O blog Crônicas da Ciméria aponta, com sabedoria, a relação entre esses mestres em seus artigos sobre o Círculo Lovecraftiano. Como dito em uma de suas análises, "Howard temia a decadência e a combatia com a vitalidade bárbara. Smith, por outro lado, a abraçava como tema, encontrando uma beleza terrível e melancólica em sua inevitabilidade".

Fritz Leiber: A Dança das Adagas no Beco

Se Smith nos levou aos confins do tempo e do cosmos, Fritz Leiber nos arrastou para a sarjeta e nos mostrou a alma da cidade. Com sua dupla icônica, Fafhrd e o Gatuno Cinzento (Gray Mouser), Leiber deu ao gênero algo que lhe faltava: o cinismo urbano e a camaradagem.
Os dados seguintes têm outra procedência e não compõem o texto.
(** * chempict: ring path edges and the 2-D coordinate generator

    A shallow embedding of
      - src/ring/path_edge.js            (module [PathEdge]),
      - src/model/bond.js, src/ring/ring.js, src/math/coordinate.js
                                         (module [Model]),
      - src/layout/coordinate_generator.js (module [CoordinateGenerator]).

    JavaScript objects are compared by reference ([===]); atoms, bonds and
    rings are therefore represented by handles (indices into the store that
    owns them) and the mutable fields live in that store.  A JavaScript
    number is an IEEE-754 double, here a primitive [float]. *)

From Stdlib Require Import ZArith Lia Floats.PrimFloat Sorting.Sorted.
From Stdlib Require Numbers.Cyclic.Int63.Uint63.
From stdpp Require Import base decidable option list strings.

Open Scope Z_scope.
Open Scope nat_scope.

(** ** JavaScript values used by the embedded code *)

Module JS.

(** How a call ends: it returns a value, or it throws [Error(msg)]. *)
Inductive Completion (A : Type) : Type :=
| Normal (a : A)
| Throw (msg : string).
Arguments Normal {A} a.
Arguments Throw {A} msg.

Definition bind {A B} (c : Completion A) (k : A -> Completion B) : Completion B :=
  match c with
  | Normal a => k a
  | Throw msg => Throw msg
  end.

(** [arr[i]]: reading outside the array (also at a negative index) gives
    [undefined], here [None]. *)
Definition index {A} (arr : list A) (i : Z) : option A :=
  if decide (i < 0)%Z then None else arr !! Z.to_nat i.

(** [arr.length] *)
Definition len {A} (arr : list A) : Z := Z.of_nat (length arr).

(** [a === b] on object references that may be [undefined]:
    [undefined === undefined] is true. *)
Definition strict_eq {A} `{EqDecision A} (a b : option A) : bool :=
  bool_decide (a = b).

(** [for (let i = lo; i < hi; i++) acc.push(arr[i])] *)
Definition push_up {A} (arr : list A) (lo hi : nat) (acc : list A) : list A :=
  foldl (fun acc i => match arr !! i with
                      | Some a => acc ++ [a]
                      | None => acc
                      end) acc (seq lo (hi - lo)).

(** [for (let i = hi; i >= 0; i--) acc.push(arr[i])] *)
Definition push_down {A} (arr : list A) (hi : Z) (acc : list A) : list A :=
  foldl (fun acc i => match arr !! i with
                      | Some a => acc ++ [a]
                      | None => acc
                      end) acc (reverse (seq 0 (Z.to_nat (hi + 1)))).

End JS.

#[global] Instance completion_bind : MBind JS.Completion := fun _ _ k c => JS.bind c k.
#[global] Instance completion_ret : MRet JS.Completion := fun _ a => JS.Normal a.

(** Object identity of an atom: its handle. *)
Definition AtomRef := nat.

(** ** src/ring/path_edge.js *)

Module PathEdge.
Import JS.

Record RingPathEdge := { atoms : list AtomRef }.

Definition isCycle (this : RingPathEdge) : bool :=
  let lastAtomPos := (len (atoms this) - 1)%Z in
  bool_decide (len (atoms this) > 2)%Z
  && strict_eq (index (atoms this) 0) (index (atoms this) lastAtomPos).

Definition isRealPath (atoms : list AtomRef) : bool :=
  let il := (len atoms - 1)%Z in
  let range := seq 1 (Z.to_nat (il - 1)) in
  forallb (fun i =>
    forallb (fun j =>
      if decide (i = j) then true
      else negb (strict_eq (index atoms (Z.of_nat i)) (index atoms (Z.of_nat j))))
      range) range.

Definition no_intersection : string := "Couldn't splice - no intersection".

Definition getIntersection (this : RingPathEdge) (others : list AtomRef)
  : Completion (option AtomRef) :=
  let lastAtomPos := (len (atoms this) - 1)%Z in
  let lastOtherPos := (len others - 1)%Z in
  if strict_eq (index (atoms this) lastAtomPos) (index others 0)
     || strict_eq (index (atoms this) lastAtomPos) (index others lastOtherPos)
  then Normal (index (atoms this) lastAtomPos)
  else if strict_eq (index (atoms this) 0) (index others 0)
          || strict_eq (index (atoms this) 0) (index others lastOtherPos)
  then Normal (index (atoms this) 0)
  else Throw no_intersection.

(** The array [newAtoms] that [splice] builds once the intersection is known. *)
Definition spliceAtoms (this other : RingPathEdge) (intersection : option AtomRef)
  : list AtomRef :=
  let newAtoms := push_up (atoms this) 0 (length (atoms this)) [] in
  let newAtoms :=
    if strict_eq (index (atoms this) 0) intersection
    then reverse newAtoms else newAtoms in
  if strict_eq (index (atoms other) 0) intersection
  then push_up (atoms other) 1 (length (atoms other)) newAtoms
  else push_down (atoms other) (len (atoms other) - 2) newAtoms.

(** [splice]: [Normal None] is the JavaScript [null]. *)
Definition splice (this other : RingPathEdge) : Completion (option RingPathEdge) :=
  intersection ← getIntersection this (atoms other);
  let newAtoms := spliceAtoms this other intersection in
  if negb (isRealPath newAtoms) then Normal None
  else Normal (Some {| atoms := newAtoms |}).

(** *** Vocabulary of the specification *)

Definition firstAtom (e : RingPathEdge) : option AtomRef := index (atoms e) 0.
Definition lastAtom (e : RingPathEdge) : option AtomRef :=
  index (atoms e) (len (atoms e) - 1).

(** The first or the last atom of one edge equals ([===]) the first or the
    last atom of the other. *)
Definition sharesEndpoint (this other : RingPathEdge) : Prop :=
  lastAtom this = firstAtom other \/ lastAtom this = lastAtom other \/
  firstAtom this = firstAtom other \/ firstAtom this = lastAtom other.

Definition isEndpoint (a : AtomRef) (e : RingPathEdge) : Prop :=
  firstAtom e = Some a \/ lastAtom e = Some a.

(** Atom [a] is an endpoint of both edges. *)
Definition sharedEndpoint (this other : RingPathEdge) (a : AtomRef) : Prop :=
  isEndpoint a this /\ isEndpoint a other.

(** Some atom stands at two different interior positions (neither the
    first nor the last) of the sequence. *)
Definition interiorRepeat (l : list AtomRef) : Prop :=
  exists i j a, 0 < i /\ i < j /\ j < length l - 1 /\ l !! i = Some a /\ l !! j = Some a.

(** The merged walk, in words: [this] turned so that it ends at the shared
    atom, followed by [other] turned so that it starts there, the shared
    atom written once. *)
Definition mergedWalk (a : AtomRef) (this other : list AtomRef) : list AtomRef :=
  (if decide (head this = Some a) then reverse this else this)
    ++ tail (if decide (head other = Some a) then other else reverse other).

End PathEdge.

(** ** The graph model *)

Module Model.

(** src/math/coordinate.js *)
Record MathCoordinate := { x : float; y : float }.

(** [new MathVector2D(x, y)]: the constructor of src/math/vector2d.js as the
    generator calls it. *)
Module Vector2D.
Record MathVector2D := { x : float; y : float }.
End Vector2D.
Abbreviation MathVector2D := Vector2D.MathVector2D.

(** The flag names of src/model/flags.js that the generator uses. *)
Inductive modelFlags := ISPLACED | VISITED | ISINRING | ISALIPHATIC.

(** [flags]: the array of booleans of an atom or a ring, read at a flag name.
    An entry never written is [undefined], which every reader treats as
    false. *)
Record FlagArray := {
  placed : bool;
  visited : bool;
  inRing : bool;
  aliphatic : bool
}.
  • Visão e Estilo: Leiber cunhou o próprio termo "Sword and Sorcery". Sua escrita é ágil, espirituosa e focada nos personagens. Fafhrd, o bárbaro do norte alto e idealista (uma leve paródia do arquétipo Howardiano), e o Gatuno, o ex-aprendiz de feiticeiro pequeno, cínico e ágil, são mais do que heróis: são aventureiros. Eles buscam ouro, vinho e mulheres, não tronos ou a salvação do mundo. O cenário principal, a cidade de Lankhmar, é um personagem em si mesma: corrupta, cheia de guildas de ladrões e assassinos, e fedendo a perigo e oportunidade.

  • Comparação com Howard: Conan é uma força da natureza solitária. Fafhrd e o Gatuno são uma dupla inseparável, cuja amizade e diálogos afiados são o coração das histórias. As ameaças que enfrentam são frequentemente mais localizadas – um culto estranho, um feiticeiro rival, a própria Guilda dos Ladrões – em vez dos horrores cósmicos que assombram as crônicas de Howard e Smith. A aventura em Leiber tem um sabor picaresco; é a luta pela sobrevivência e pelo lucro no microcosmo da cidade, um reflexo mais íntimo da condição humana.
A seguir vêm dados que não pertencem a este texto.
(** A run that cannot be extended is what the pattern matches at its
    start. *)
Lemma match_here_run ip pt fp post :
  ip <> "" -> all_digits ip -> all_digits fp ->
  ~ begins_with is_digit post ->
  (pt = false -> fp = "" /\ ~ begins_with is_dot post) ->
  match_here (run_text ip pt fp ++ post) = Some (run_text ip pt fp).
Proof.
  intros Hne Hip Hfp Hpost Hpt. unfold match_here, run_text.
  rewrite append_assoc.
  assert (Hstop : ~ begins_with is_digit ((if pt then String "."%char fp else "") ++ post)).
  { destruct pt; simpl; [discriminate | exact Hpost]. }
  rewrite digits_prefix_app, drop_digits_app by assumption.
  destruct ip as [|d ip]; [congruence|].
  destruct pt.
  - simpl. now rewrite digits_prefix_app.
  - destruct (Hpt eq_refl) as [-> Hdot]. simpl. rewrite append_nil_r.
    destruct post as [|c post]; [reflexivity|].
    simpl in Hdot. destruct (is_dot c); [congruence | reflexivity].
Qed.

Lemma regex_match_here s m : match_here s = Some m -> regex_match s = Some m.
Proof. destruct s as [|c s]; simpl; intros H; [discriminate | now rewrite H]. Qed.

(** The first numeric run of a string is what the pattern matches in it. *)
Lemma regex_match_run s ip pt fp :
  first_numeric_run s ip pt fp -> regex_match s = Some (run_text ip pt fp).
Proof.
  intros (pre & post & -> & Hpre & Hne & Hip & Hfp & Hpost & Hpt).
  unfold no_digit in Hpre. induction pre as [|c pre IH].
  - simpl. apply regex_match_here. now apply match_here_run.
  - cbn [list_ascii_of_string] in Hpre. inversion Hpre as [|? ? Hc Hrest]; subst.
    cbn [append regex_match].
    assert (Hnone : match_here (String c (pre ++ run_text ip pt fp ++ post)) = None).
    { unfold match_here. simpl. now rewrite Hc. }
    rewrite Hnone. now apply IH.
Qed.

(** The code's price is the extracted value, and every price string has
    one. *)
Lemma extracted_price_value p x : extracted p x -> (price_value p == x)%Q.
Proof.
  unfold price_value. intros [[Hfree Hx] | (ip & pt & fp & Hrun & Hx)].
  - apply numeral_free_no_digit, regex_match_none in Hfree.
    rewrite Hfree. now symmetry.
  - apply numeric_run_iff in Hrun.
    rewrite (regex_match_run _ _ _ _ Hrun).
    destruct Hrun as (pre & post & _ & _ & _ & Hip & Hfp & _ & Hpt).
    rewrite Hx, run_number_decimal by assumption.
    apply parseFloat_run; try assumption.
    intros E. now destruct (Hpt E).
Qed.

Lemma price_value_extracted p : extracted p (price_value p).
Proof.
  unfold price_value. destruct (regex_match p) as [m|] eqn:Em.
  - right. destruct (regex_match_some p m Em) as (ip & pt & fp & -> & Hrun).
    exists ip, pt, fp. split; [now apply numeric_run_iff|].
    destruct Hrun as (pre & post & _ & _ & _ & Hip & Hfp & _ & Hpt).
    rewrite run_number_decimal by assumption.
    apply parseFloat_run; try assumption.
    intros E. now destruct (Hpt E).
  - left. split; [|reflexivity]. now apply numeral_free_no_digit, regex_match_none.
Qed.

End DecimalFacts.

Section LookupFacts.

Variable menuItems : list MenuItem.

Lemma find_item_resolves name it :
  find_item name menuItems = Some it <-> resolves menuItems name it.
Proof.
  unfold find_item, resolves. induction menuItems as [|d l IH]; simpl.
  - split; [discriminate|]. intros (pre & post & H & _). now destruct pre.
  - destruct (String.eqb_spec (originalName d) name) as [Heq|Hne].
    + split.
      * intros [= <-]. exists [], l. repeat split; [assumption | intros x []].
      * intros (pre & post & H & Hname & Hpre). destruct pre as [|x pre].
        -- simpl in H. now injection H as -> _.
        -- simpl in H. injection H as <- _. exfalso.
           apply (Hpre d); [now left | assumption].
    + rewrite IH. split.
      * intros (pre & post & -> & Hname & Hpre). exists (d :: pre), post.
        repeat split; [assumption|]. intros x [<-|Hx]; [assumption | now apply Hpre].
      * intros (pre & post & H & Hname & Hpre). destruct pre as [|x pre].
        -- simpl in H. injection H as -> _. congruence.
        -- simpl in H. injection H as <- ->. exists pre, post.
           repeat split; [assumption|]. intros y Hy. apply Hpre. now right.
Qed.

Lemma find_item_unresolved name :
  find_item name menuItems = None <-> unresolved menuItems name.
Proof.
  unfold find_item, unresolved. induction menuItems as [|d l IH]; simpl.
  - split; [intros _ x [] | reflexivity].
  - destruct (String.eqb_spec (originalName d) name) as [Heq|Hne].
    + split; [discriminate|]. intros H. exfalso. apply (H d); [now left | assumption].
    + rewrite IH. split.
      * intros H x [<-|Hx]; [assumption | now apply H].
      * intros H x Hx. apply H. now right.
Qed.

(** What an entry contributes is the value of its line. *)
Lemma contributes_line_value e v :
  contributes menuItems e v -> (v == line_value menuItems e)%Q.
Proof.
  unfold line_value.
  intros [(it & p & x & Hres & Hp & Hx & Hv) | [[Hun | (it & Hres & Hp)] Hv]].
  - apply find_item_resolves in Hres. rewrite Hres, Hp, Hv.
    now rewrite (extracted_price_value p x Hx).
  - apply find_item_unresolved in Hun. now rewrite Hun.
  - apply find_item_resolves in Hres. now rewrite Hres, Hp.
Qed.

Lemma line_value_contributes e : contributes menuItems e (line_value menuItems e).
Proof.
  unfold line_value, contributes.
  destruct (find_item (fst e) menuItems) as [it|] eqn:Hfind.
  - apply find_item_resolves in Hfind. destruct (price it) as [p|] eqn:Hp.
    + left. exists it, p, (price_value p).
      split; [assumption|]. split; [assumption|].
      split; [apply price_value_extracted | reflexivity].
    + right. split; [|reflexivity]. right. now exists it.
  - right. split; [|reflexivity]. left. now apply find_item_unresolved.
Qed.

Lemma contributions_sum entries amounts :
  Forall2 (contributes menuItems) entries amounts ->
  (Qsum amounts
   == fold_right (fun e acc => line_value menuItems e + acc) 0 entries)%Q.
Proof.
  induction 1 as [|e v entries amounts He _ IH]; simpl; [reflexivity|].
  now rewrite IH, (contributes_line_value e v He).
Qed.

End LookupFacts.

(** Claim C4. The total price is the sum of what the entries of the ledger
    contribute, where an entry whose dish resolves in the catalog and has a
    price contributes the extracted numeric value of the price string times
    its quantity, and an entry whose dish is missing or has no price
    contributes nothing; every ledger has such contributions. The extracted
    value is what the code reads from a price string: the number written by
    the first contiguous run of digits with at most one decimal point, and 0
    when the string holds no digit; every price string has one. Digits,
    place value and catalog lookup are stated independently of the code. *)
Theorem cartTotal_sum_of_priced_lines :
  (forall (order : JsMap.t) (menuItems : list MenuItem) (amounts : list Q),
      Forall2 (contributes menuItems) (JsMap.entries order) amounts ->
      (cartTotal order menuItems == Qsum amounts)%Q)
  /\ (forall (order : JsMap.t) (menuItems : list MenuItem),
        exists amounts : list Q,
          Forall2 (contributes menuItems) (JsMap.entries order) amounts)
  /\ (forall (p : string) (x : Q), extracted p x -> (price_value p == x)%Q)
  /\ (forall p : string, exists x : Q, extracted p x).
Proof.
  split; [|split; [|split]].
  - intros order menuItems amounts Hc.
    rewrite (contributions_sum menuItems _ _ Hc).
    unfold cartTotal. rewrite fold_add_line. unfold JsMap.entries. ring.
  - intros order menuItems. unfold JsMap.entries.
    induction order as [|e l [amounts IH]].
    + exists []. constructor.
    + exists (line_value menuItems e :: amounts).
      constructor; [apply line_value_contributes | exact IH].
  - apply extracted_price_value.
  - intros p. exists (price_value p). apply price_value_extracted.
Qed.

(** Two pho at 12.50, a tea without price and three of a dish that is not on
    the menu come to 25; "$12.50" is read as 12.5. *)
Lemma cartTotal_sum_of_priced_lines_witness :
  (cartTotal [("Pho", 2%Z); ("Tea", 1%Z); ("Bun Cha", 3%Z)]%string [pho; tea] == 25)%Q
  /\ (price_value "$12.50" == 25 # 2)%Q.
Proof.
  destruct cartTotal_sum_of_priced_lines as (Htotal & _ & Hprice & _).
  split.
  - apply (Htotal [("Pho", 2%Z); ("Tea", 1%Z); ("Bun Cha", 3%Z)]%string [pho; tea]
             [25; 0; 0]%Q).
    constructor; [|constructor; [|constructor; [|constructor]]].
    + left. exists pho, "12.50"%string, (25 # 2)%Q.
      split; [exists [], [tea]; repeat split; intros d []|].
      split; [reflexivity|]. split; [|reflexivity].
      right. exists "12"%string, true, "50"%string. split; [|reflexivity].
      exists ""%string, ""%string.
      repeat split; try (repeat constructor); try discriminate; simpl; tauto.
    + right. split; [|reflexivity]. right. exists tea.
      split; [|reflexivity].
      exists [pho], []. repeat split. intros d [<-|[]]. discriminate.
    + right. split; [|reflexivity]. left.
      intros d [<-|[<-|[]]]; discriminate.
  - apply Hprice. right. exists "12"%string, true, "50"%string. split; [|reflexivity].
    exists "$"%string, ""%string.
    repeat split; try (repeat constructor); try discriminate; simpl; tauto.
Defined.

(** The price parser on a few price strings. *)
Example price_value_examples :
  (price_value "$12.50" == 25 # 2)%Q
  /\ (price_value "1,200 yen" == 1)%Q
  /\ (price_value "12.50.3" == 25 # 2)%Q
  /\ (price_value "market price" == 0)%Q
  /\ (price_value "$.50" == 50)%Q
  /\ (price_value "8." == 8)%Q.
Proof. repeat split. Qed.

(** ** The currency symbol of the order summary *)

Section CurrencyFacts.

Lemma or_dollar_unpriced (p : option string) :
  truthy p = false -> or_dollar (option_map strip_price p) = "$"%string.
Proof. destruct p as [[|c p]|]; simpl; intros H; [reflexivity | discriminate | reflexivity]. Qed.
Como bem explorado pelo Crônicas da Ciméria, a inovação de Leiber foi trazer a Espada & Feitiçaria para o nível da rua. Em um de seus textos sobre os heróis do gênero, o blog afirma que "Fafhrd e o Gatuno humanizaram o arquétipo. Eles sangram, fogem, contam piadas e se preocupam com o aluguel, tornando o fantástico perigosamente próximo e real".

A Távola dos Titãs: Uma Comparação

Para que a visão se torne clara como o Olho da Serpente, contemple esta távola de saberes:

CaracterísticaRobert E. HowardClark Ashton SmithFritz Leiber
Tom/AtmosferaÉpico, melancólico, brutalPoético, decadente, cósmicoCínico, espirituoso, urbano
ProtagonistaHerói solitário, bárbaro, reiFeiticeiro, poeta, páriaDupla de aventureiros, anti-heróis
Conflito CentralBarbárie vs. CivilizaçãoOrdem vs. Entropia CósmicaSobrevivência e lucro na cidade
Estilo de ProsaDireto, visceral, enérgicoOrnamental, exótico, vocabularÁgil, dialógico, picaresco
CenárioErmos selvagens, reinos antigosMundos moribundos, continentes perdidosCidades corruptas e labirínticas
MagiaAntiga, corruptora, perigosaOnipresente, bizarra, indiferenteMisteriosa, sutil, ligada a guildas e cultos

Conclusão

Portanto, vê-se que o salão da Espada & Feitiçaria é sustentado por estes três pilares colossais. Howard ergueu o teto com a força de seus braços, definindo a escala e o poder do gênero. Smith pintou os afrescos nesse teto, com cores de sóis alienígenas e a escuridão do vazio, dando-lhe profundidade filosófica e um terror sublime. E Leiber acendeu as tochas e encheu o salão com as risadas, os sussurros e o tilintar de moedas, dando-lhe vida, humor e coração.

Um não existe em sua plenitude sem os outros. Ignorar Smith e Leiber é ver Conan como uma mera figura de ação, esquecendo a rica tapeçaria de melancolia e horror que o cerca. É da união destas três visões que a Espada & Feitiçaria extrai sua força imortal, um eco que ressoa até hoje nas crônicas de fantasia que lemos. Eles são o sangue, a alma e a mente de um gigante adormecido.